WHAT THIS TASK INVOLVES. Whenever a line in the records below contains "that", pick it out.

-- Opening Marker --

(** What [localStorage.getItem(STORAGE_KEY)] does: it throws, or it
    returns the stored string or [null]. *)
Inductive Lookup := Throws | Returns (stored : option string).

Section Load.
Variables MIN_ZOOM MAX_ZOOM : Qc.
(** [JSON.parse]; [None] when it throws. *)
Variable JSON_parse : string → option json.

(** The body of the [try] block from the parsed value on. *)
Definition validate (parsed : json) : option PersistedWorkspace :=
  if negb (typeof_object (Some parsed)) || is_null (Some parsed) then None
  else if negb (bool_decide (as_number (get parsed "version") = Some VERSION))
  then None
  else
    match get parsed "shapes" with
    | Some (JArr shapes) =>
        let validShapes := filter (λ v, isValidShape v = true) shapes in
        let zoom :=
          match as_number (get parsed "zoom") with
          | Some z => clamp z MIN_ZOOM MAX_ZOOM
          | None => Qc_of_Z 10
          end in
        let offset := get parsed "canvasOffset" in
        let canvasOffset :=
          if typeof_object offset && negb (is_null offset) then
            match as_number (o ← offset; get o "x"),
                  as_number (o ← offset; get o "y") with
            | Some ox, Some oy => mkPoint ox oy
            | _, _ => mkPoint 0 0
            end
          else mkPoint 0 0 in
        let isControlsPanelOpen :=
          default false (as_boolean (get parsed "isControlsPanelOpen")) in
        let isShapeListOpen :=
          default false (as_boolean (get parsed "isShapeListOpen")) in
        Some (mkPersisted VERSION validShapes zoom canvasOffset
                isControlsPanelOpen isShapeListOpen)
    | _ => None
    end.

(** [loadWorkspace()]; [windowDefined] is
    [typeof window !== 'undefined']. *)
Definition loadWorkspace (windowDefined : bool) (item : Lookup)
  : option PersistedWorkspace :=
  if negb windowDefined then None
  else
    match item with
    | Throws => None
    | Returns None => None
    | Returns (Some stored) =>
        if decide (stored = "") then None
        else parsed ← JSON_parse stored; validate parsed
    end.
End Load.

(** The schema of a stored shape, in the words of the specification: id
    numeric, kind in the fixed enumeration, width and height positive
    numbers, base colour a string, opacity numeric in [0, 1], position
    with both fields numeric. *)
Definition shape_schema (v : json) : Prop :=
  ∃ i kind w h color o p px py,
    get v "id" = Some (JNum i)
    ∧ get v "type" = Some (JStr kind)
    ∧ kind ∈ ["ellipse"; "crescent"; "box"]
    ∧ get v "width" = Some (JNum w) ∧ (0 < w)%Qc
    ∧ get v "height" = Some (JNum h) ∧ (0 < h)%Qc
    ∧ get v "baseColor" = Some (JStr color)
    ∧ get v "opacity" = Some (JNum o) ∧ (0 ≤ o ≤ 1)%Qc
    ∧ get v "position" = Some p
    ∧ get p "x" = Some (JNum px)
    ∧ get p "y" = Some (JNum py).

(** A stored record with two valid shapes around a malformed one, whose
    width is negative. *)
Definition stored_shape (i w : Z) : json :=
  JObj [("id", JNum (Qc_of_Z i)); ("type", JStr "box");
        ("width", JNum (Qc_of_Z w)); ("height", JNum (Qc_of_Z 4));
        ("baseColor", JStr "#007BFF"); ("opacity", JNum 1%Qc);
        ("position", JObj [("x", JNum 0%Qc); ("y", JNum 0%Qc)])].

Definition payload (version : Z) : json :=
  JObj [("version", JNum (Qc_of_Z version));
        ("shapes",
         JArr [stored_shape 1 3; stored_shape 2 (-3); stored_shape 3 5]);
        ("zoom", JNum (Qc_of_Z 10));
        ("canvasOffset", JObj [("x", JNum 0%Qc); ("y", JNum 0%Qc)]);
        ("isControlsPanelOpen", JBool false);
        ("isShapeListOpen", JBool true)].
End Storage.

(** ** The store over an explicit heap of objects

    The actions that promise to share the objects they do not change are
    modelled once more with the objects of the collection allocated in a
    heap, so that two occurrences of one object are told apart from two
    objects with equal contents.  An object, once reachable from the state,
    is never written to: every action allocates the objects it changes. *)

Module Ref.

Definition loc := positive.

Inductive obj :=
| OArray (l : list Z)                 (* the order, a [number[]] *)
| OShape (shape : ShapeData)          (* one entity *)
| OEntities (m : gmap Z loc)          (* the mapping, from ids to entities *)
| OShapeState (ids entities : loc).   (* [{ ids, entities }] *)

Record Store := mkStore {
  heap : gmap loc obj;
  state : WorkspaceStateOf loc
}.

Definition alloc (o : obj) (h : gmap loc obj) : loc * gmap loc obj :=
  let l := fresh (dom h) in (l, <[l := o]> h).

Definition read_array (h : gmap loc obj) (l : loc) : option (list Z) :=
  match h !! l with Some (OArray a) => Some a | _ => None end.

Definition read_shape (h : gmap loc obj) (l : loc) : option ShapeData :=
  match h !! l with Some (OShape sh) => Some sh | _ => None end.

Definition read_entities (h : gmap loc obj) (l : loc)
  : option (gmap Z loc) :=
  match h !! l with Some (OEntities m) => Some m | _ => None end.

Definition read_shapeState (h : gmap loc obj) (l : loc)
  : option (loc * loc) :=
  match h !! l with Some (OShapeState i e) => Some (i, e) | _ => None end.

Implicit Type σ : Store.

Definition moveShape (i : Z) (pos : Point) σ : option Store :=
  '(lids, lent) ← read_shapeState (heap σ) (shapeState (state σ));
  m ← read_entities (heap σ) lent;
  match m !! i with
  | None => Some σ
  | Some lshape =>
      existingShape ← read_shape (heap σ) lshape;
      let '(lshape', h1) :=
        alloc (OShape (mkShape (id existingShape) (type existingShape)
                         (width existingShape) (height existingShape)
                         (baseColor existingShape) (opacity existingShape)
                         pos))
              (heap σ) in
      let '(lent', h2) := alloc (OEntities (<[i := lshape']> m)) h1 in
      let '(lstate', h3) := alloc (OShapeState lids lent') h2 in
      Some (mkStore h3 (set_shapeState lstate' (state σ)))
  end.

(** [newIds] is a fresh copy of the order; the two [splice] calls write
    to that copy before it becomes reachable from the state. *)
Definition moveShapeLayer (shapeId : Z) (direction : string) σ
  : option Store :=
  '(lids, lent) ← read_shapeState (heap σ) (shapeState (state σ));
  l ← read_array (heap σ) lids;
  let currentIndex := indexOf l shapeId in
  if decide (currentIndex = -1) then Some σ
  else
    let '(lnew, h1) := alloc (OArray l) (heap σ) in
    let spliced := (splice l currentIndex 1 []).2 in
    let h2 := <[lnew := OArray spliced]> h1 in
    let h3 :=
      <[lnew := OArray (reinsert direction (Z.of_nat (length l))
                          currentIndex shapeId spliced)]> h2 in
    let '(lstate', h4) := alloc (OShapeState lnew lent) h3 in
    Some (mkStore h4 (set_shapeState lstate' (state σ))).

Definition reorderShapes (fromIndex toIndex : Z) σ : option Store :=
  '(lids, lent) ← read_shapeState (heap σ) (shapeState (state σ));
  l ← read_array (heap σ) lids;
  let '(lnew, h1) := alloc (OArray l) (heap σ) in
  let '(removed, spliced) := splice l fromIndex 1 [] in
  let h2 := <[lnew := OArray spliced]> h1 in
  match removed with
  | movedId :: _ =>
      let h3 :=
        <[lnew := OArray (splice spliced toIndex 0 [movedId]).2]> h2 in
      let '(lstate', h4) := alloc (OShapeState lnew lent) h3 in
      Some (mkStore h4 (set_shapeState lstate' (state σ)))
  | [] => None
  end.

-- Closing Marker --

WRITTEN SOLUTION.
    The actions that promise to share the objects they do not change are
    heap, so that two occurrences of one object are told apart from two
    to that copy before it becomes reachable from the state. *)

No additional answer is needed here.